## Data records
◆ ◆ ◆ ◆
(** * qsurfacetexture.cpp: a Qt Quick item showing an Android SurfaceTexture

    A shallow embedding of [qtsurfacetexture/qsurfacetexture.cpp].

    The file is glue between three hosts: the OpenGL ES context of the Qt
    Quick renderer, the Java virtual machine reached through JNI, and the Qt
    object and scene-graph runtime.  The functions of the source are
    embedded as computations of a state monad over a [World] that holds

    - a [trace]: the host calls issued so far, oldest first, with their
      arguments;
    - a small model of each host, enough to say what a call did: the
      external-texture names, their parameters and bindings of the GL
      context; the JNI reference table and the Java heap; the posted events
      of the Qt event loop.

    Numbers are kept as the code has them: [float] and [jfloat] are IEEE 754
    binary32 values, [qreal] is a binary64 value, both as [spec_float] of the
    standard library with its executable operations. *)

From Stdlib Require Import ZArith List String Bool Lia.
From Stdlib Require Import Floats.SpecFloat.
From stdpp Require Import base option list gmap strings fin_maps.

Local Open Scope Z_scope.

(** ** IEEE 754 numbers *)

(** binary32: [float], [GLfloat], [jfloat]. *)
Abbreviation float32 := spec_float (only parsing).
(** binary64: [qreal], [double]. *)
Abbreviation qreal := spec_float (only parsing).

Definition f32_zero : float32 := S754_zero false.
Definition f32_one : float32 := Eval vm_compute in binary_normalize 24 128 1 0 false.
Definition f64_zero : qreal := S754_zero false.
Definition f64_one : qreal := Eval vm_compute in binary_normalize 53 1024 1 0 false.

(** [a == b] on floats. *)
Definition f32_eq (a b : float32) : bool := SFeqb a b.

(** [a + b] and [a - b] on [qreal]. *)
Definition qreal_add (a b : qreal) : qreal := SFadd 53 1024 a b.
Definition qreal_sub (a b : qreal) : qreal := SFsub 53 1024 a b.

(** The conversion [qreal] to [float] (an initialisation [float tmp = d], or
    a store into a [float] field): round to nearest, ties to even. *)
Definition qreal_to_float (x : qreal) : float32 :=
  match x with
  | S754_finite s m e => binary_normalize 24 128 (cond_Zopp s (Zpos m)) e s
  | _ => x
  end.

(** The conversion [float] to [qreal], which is exact. *)
Definition float_to_qreal (x : float32) : qreal :=
  match x with
  | S754_finite s m e => binary_normalize 53 1024 (cond_Zopp s (Zpos m)) e s
  | _ => x
  end.

Definition is_nan (x : spec_float) : bool :=
  match x with S754_nan => true | _ => false end.

(** Neither an infinity nor a NaN. *)
Definition is_finite (x : spec_float) : bool :=
  match x with
  | S754_zero _ | S754_finite _ _ _ => true
  | S754_infinity _ | S754_nan => false
  end.

(** ** Arrays of four, and [float m[4][4]] *)

Record Arr4 (A : Type) : Type := MkArr4 { a0 : A; a1 : A; a2 : A; a3 : A }.
Arguments MkArr4 {A} _ _ _ _.
Arguments a0 {A} _.
Arguments a1 {A} _.
Arguments a2 {A} _.
Arguments a3 {A} _.

Definition arr4_list {A} (x : Arr4 A) : list A := [a0 x; a1 x; a2 x; a3 x].

Definition arr4_of_list {A} (d : A) (l : list A) : Arr4 A :=
  MkArr4 (nth 0 l d) (nth 1 l d) (nth 2 l d) (nth 3 l d).

(** [f x[0] y[0] && f x[1] y[1] && f x[2] y[2] && f x[3] y[3]]. *)
Definition arr4_all2 {A} (f : A -> A -> bool) (x y : Arr4 A) : bool :=
  f (a0 x) (a0 y) && f (a1 x) (a1 y) && f (a2 x) (a2 y) && f (a3 x) (a3 y).

Definition arr4_exists {A} (f : A -> bool) (x : Arr4 A) : bool :=
  f (a0 x) || f (a1 x) || f (a2 x) || f (a3 x).

(** The sixteen floats of a [float[4][4]] in memory order. *)
Definition flat16 (m : Arr4 (Arr4 float32)) : list float32 :=
  arr4_list (a0 m) ++ arr4_list (a1 m) ++ arr4_list (a2 m) ++ arr4_list (a3 m).

Definition unflat16 (l : list float32) : Arr4 (Arr4 float32) :=
  MkArr4 (arr4_of_list f32_zero l)
         (arr4_of_list f32_zero (drop 4 l))
         (arr4_of_list f32_zero (drop 8 l))
         (arr4_of_list f32_zero (drop 12 l)).

(** A write of [src] at the start of the buffer [buf]: the elements of
    [buf] after it stay. *)
Definition write_buf {A} (src buf : list A) : list A :=
  src ++ drop (length src) buf.

(** ** QMatrix4x4

    Qt keeps [float m[4][4]] and [int flagBits]; [operator==] compares the
    sixteen floats with [==], in index order, and does not look at the
    flags.  [data()] hands out the floats and sets the flags to [General]. *)
Module QMatrix4x4.

Record t : Type := Mk { m : Arr4 (Arr4 float32); flagBits : Z }.

Definition Identity : Z := 0x0000.
Definition General : Z := 0x001f.

Definition identity_row (i : nat) : Arr4 float32 :=
  arr4_of_list f32_zero (<[i := f32_one]> (replicate 4 f32_zero)).

(** The default constructor. *)
Definition identity : t :=
  Mk (MkArr4 (identity_row 0) (identity_row 1) (identity_row 2) (identity_row 3))
     Identity.

(** [operator==]. *)
Definition eq (x y : t) : bool := arr4_all2 (arr4_all2 f32_eq) (m x) (m y).

(** Some entry is a NaN. *)
Definition has_nan (x : t) : bool := arr4_exists (arr4_exists is_nan) (m x).

(** What a caller that was given [data()] and stored [src] through it
    leaves behind. *)
Definition store_data (src : list float32) (x : t) : t :=
  Mk (unflat16 (write_buf src (flat16 (m x)))) General.

End QMatrix4x4.

(** ** struct State *)
Module State.

Record t : Type := Mk { uSTMatrix : QMatrix4x4.t }.

Definition compare (this other : t) : Z :=
  if QMatrix4x4.eq (uSTMatrix this) (uSTMatrix other) then 0 else -1.

End State.

(** ** QRectF

    Qt keeps the corner [xp], [yp] and the size [w], [h] as [qreal]; the
    edges are computed from them. *)
Module QRectF.

Record t : Type := Mk { xp : qreal; yp : qreal; w : qreal; h : qreal }.

Definition left (r : t) : qreal := xp r.
Definition top (r : t) : qreal := yp r.
Definition right (r : t) : qreal := qreal_add (xp r) (w r).
Definition bottom (r : t) : qreal := qreal_add (yp r) (h r).

(** [{ qreal diff = pos - yp; yp += diff; h -= diff; }] *)
Definition setTop (pos : qreal) (r : t) : t :=
  let diff := qreal_sub pos (yp r) in
  Mk (xp r) (qreal_add (yp r) diff) (w r) (qreal_sub (h r) diff).

(** [{ h = pos - yp; }] *)
Definition setBottom (pos : qreal) (r : t) : t :=
  Mk (xp r) (yp r) (w r) (qreal_sub pos (yp r)).

End QRectF.

(** ** Constants of the hosts *)

Abbreviation GLenum := Z (only parsing).
Abbreviation GLuint := Z (only parsing).
(** A JNI reference ([jobject], [jfloatArray]); 0 is [NULL]. *)
Abbreviation jobject := Z (only parsing).

Definition GL_TEXTURE_EXTERNAL_OES : GLenum := 0x8D65.
Definition GL_TEXTURE0 : GLenum := 0x84C0.
Definition GL_TEXTURE_MAG_FILTER : GLenum := 0x2800.
Definition GL_TEXTURE_MIN_FILTER : GLenum := 0x2801.
Definition GL_TEXTURE_WRAP_S : GLenum := 0x2802.
Definition GL_TEXTURE_WRAP_T : GLenum := 0x2803.
Definition GL_NEAREST : GLenum := 0x2600.
Definition GL_LINEAR : GLenum := 0x2601.
Definition GL_CLAMP_TO_EDGE : GLenum := 0x812F.

(** The conversion of an integer constant to [GLfloat]. *)
Definition GLfloat_of (z : Z) : float32 := binary_normalize 24 128 z 0 false.

(** [QSGNode::Flag] and [QSGNode::DirtyStateBit]. *)
Definition OwnedByParent : Z := 0x0001.
Definition UsePreprocess : Z := 0x0002.
Definition OwnsMaterial : Z := 0x00020000.
Definition DirtyGeometry : Z := 0x1000.
Definition DirtyMaterial : Z := 0x2000.
(** [QSGMaterial::Blending]. *)
Definition Blending : Z := 0x0001.
(** [QQuickItem::ItemHasContents]. *)
Definition ItemHasContents : Z := 0x08.

(** [flags | f] or [flags & ~f]: the [setFlag(f, enabled)] of Qt. *)
Definition setFlag (f : Z) (enabled : bool) (flags : Z) : Z :=
  if enabled then Z.lor flags f else Z.land flags (Z.lnot f).

(** Of [Qt::ConnectionType], the two kinds that differ in when the slot
    runs: at once in the caller, or later from the event loop of the
    receiver's thread. *)
Inductive ConnectionType : Type :=
| DirectConnection
| QueuedConnection.

(** An argument of a Java call. *)
Inductive jvalue : Type :=
| JInt (i : Z)
| JLong (l : Z)
| JRef (r : jobject).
◆ ◆ ◆ ◆
## What the task requires
In the data above, which lines include "that"? Return those lines.

## Result of this task
    embedded as computations of a state monad over a [World] that holds
(** What a caller that was given [data()] and stored [src] through it
(** Of [Qt::ConnectionType], the two kinds that differ in when the slot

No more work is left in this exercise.